Il y a cette femme, sous le néon de cet abri de bus, qui me demande de l’argent pour téléphoner. Elle porte un masque de tissu noir, on ne voit que ses yeux bruns, très mobiles. Ses mains d’Africaine, d’Amérique dit son accent, portent beaucoup de bagues en toc, beaucoup de bracelets de beaucoup de métaux.
Elle me parle de tous ces gens qui veulent la tuer parce qu’elle est la femme du roi du Maroc. Ils ont tout essayé : le gaz (alors qu’elle nettoyait, pourtant, son four avec du feu), les freins de sa voiture, les balles (avec silencieux), le poison, l’essence (encore hier, à la station-service d’en face). Vraiment tout.
En janvier, ils lui ont donné des pilules pour bloquer ses règles. Elle qui est vierge, elle a dû décommander son rendez-vous avec son mari suédois et juif (ses cheveux sont plus blonds et surtout plus beaux que les miens) en téléphonant à ses gardes du corps. Il logeait au palace, juste derrière nous.
C’est une autre femme qui est avec son mari (qui a deux visages : celui qu’on connaît, que tout le monde connaît, et un autre, horrible) son mari qui veut la tuer pour être avec cette autre femme. Il lui a même tiré une balle dans la tête à bout portant (avec un silencieux), mais elle n’est pas morte: elle la maudit en lui infligeant des mycoses plantaires. Il les a toujours, ne peut rien faire contre.

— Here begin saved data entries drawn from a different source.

(** X8. A [dispatch] that rejects has sent no request. When the store
    read or a parse failed, the cache fields are as they were (an expired
    entry is neither replaced nor cleared); when the filter threw on a
    value just read, the cache has been replaced by the list with that
    value; when it threw on a valid entry, nothing changed and the store
    was not read. While a valid entry holds such a value, every
    [dispatch], whatever the event, rejects with the same error, reads
    nothing and sends nothing. *)
Theorem rejected_dispatch_sends_nothing env event this e :
  outcome (dispatch env event this) = Threw e ->
  posts (trace (dispatch env event this)) = [] /\
  ((cacheHit this (now env) = None /\
    (getWebhooks env = inl e \/
     exists webhooks,
       getWebhooks env = inr webhooks /\
       parseAll (JSON_parse env) webhooks = inl e) /\
    final (dispatch env event this) = this /\
    storeReads (trace (dispatch env event this)) = 1%nat) \/
   (cacheHit this (now env) = None /\
    (exists webhooks parsed,
       getWebhooks env = inr webhooks /\
       parseAll (JSON_parse env) webhooks = inr parsed /\
       filterThrows parsed e /\
       final (dispatch env event this) =
         {| webhookCache := Some parsed;
            cacheExpiry := now env + 30000 |}) /\
    storeReads (trace (dispatch env event this)) = 1%nat) \/
   (exists cached,
      cacheHit this (now env) = Some cached /\
      filterThrows cached e /\
      final (dispatch env event this) = this /\
      storeReads (trace (dispatch env event this)) = 0%nat)) /\
  (forall cached env' event' this',
     filterThrows cached e ->
     cacheHit this' (now env') = Some cached ->
     dispatch env' event' this' = (Threw e, this', [])).
Proof.
  intros Hthrew.
  assert (Hposts : posts (trace (dispatch env event this)) = []).
  { pose proof (getWebhooksWithCache_posts env this) as Hquiet.
    rewrite dispatch_run in *.
    destruct (getWebhooksWithCache env this) as [[[cached|e0|] this'] t];
      run_simpl; try exact Hquiet.
    destruct (matching event cached); run_simpl;
      [exact Hquiet | discriminate]. }
  split; [exact Hposts|]. split.
  - destruct (cacheHit this (now env)) as [cached|] eqn:Hhit.
    + right. right. exists cached.
      rewrite (dispatch_on_hit env event this cached Hhit) in *.
      destruct (matching event cached) as [e0|kept] eqn:Hm; run_simpl;
        [|discriminate].
      inversion Hthrew; subst.
      split; [reflexivity|]. split; [apply matching_inl in Hm; exact Hm|].
      split; reflexivity.
    + pose proof (dispatch_storeReads_miss env event this Hhit) as Hreads.
      rewrite dispatch_run, getWebhooksWithCache_run, Hhit in *.
      destruct (getWebhooks env) as [e0|webhooks] eqn:Hstore; run_simpl.
      * left. inversion Hthrew; subst. repeat split; auto.
      * destruct (parseAll (JSON_parse env) webhooks) as [e0|parsed] eqn:Hp;
          run_simpl.
        -- left. inversion Hthrew; subst. repeat split; auto.
           right. exists webhooks. auto.
        -- right. left.
           destruct (matching event parsed) as [e0|kept] eqn:Hm; run_simpl;
             [|discriminate].
           inversion Hthrew; subst. split; [reflexivity|].
           split; [|exact Hreads].
           exists webhooks, parsed. repeat split; auto.
           apply matching_inl in Hm. exact Hm.
  - intros cached env' event' this' Hthrows Hhit.
    rewrite (dispatch_on_hit env' event' this' cached Hhit).
    apply (matching_inl event') in Hthrows. rewrite Hthrows. reflexivity.
Qed.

Elle s’appelle Jérusalem, on ne peut pas la toucher parce qu’elle est femme de roi. Elle sort un livre très fin aux pages presque toutes cornées et presque toutes recouvertes de marqueur jaune passé, orange, presque brun. Elle pointe le nom d’une divinité juive et affirme qu’il s’agit d’elle, que c’est un autre de ses noms.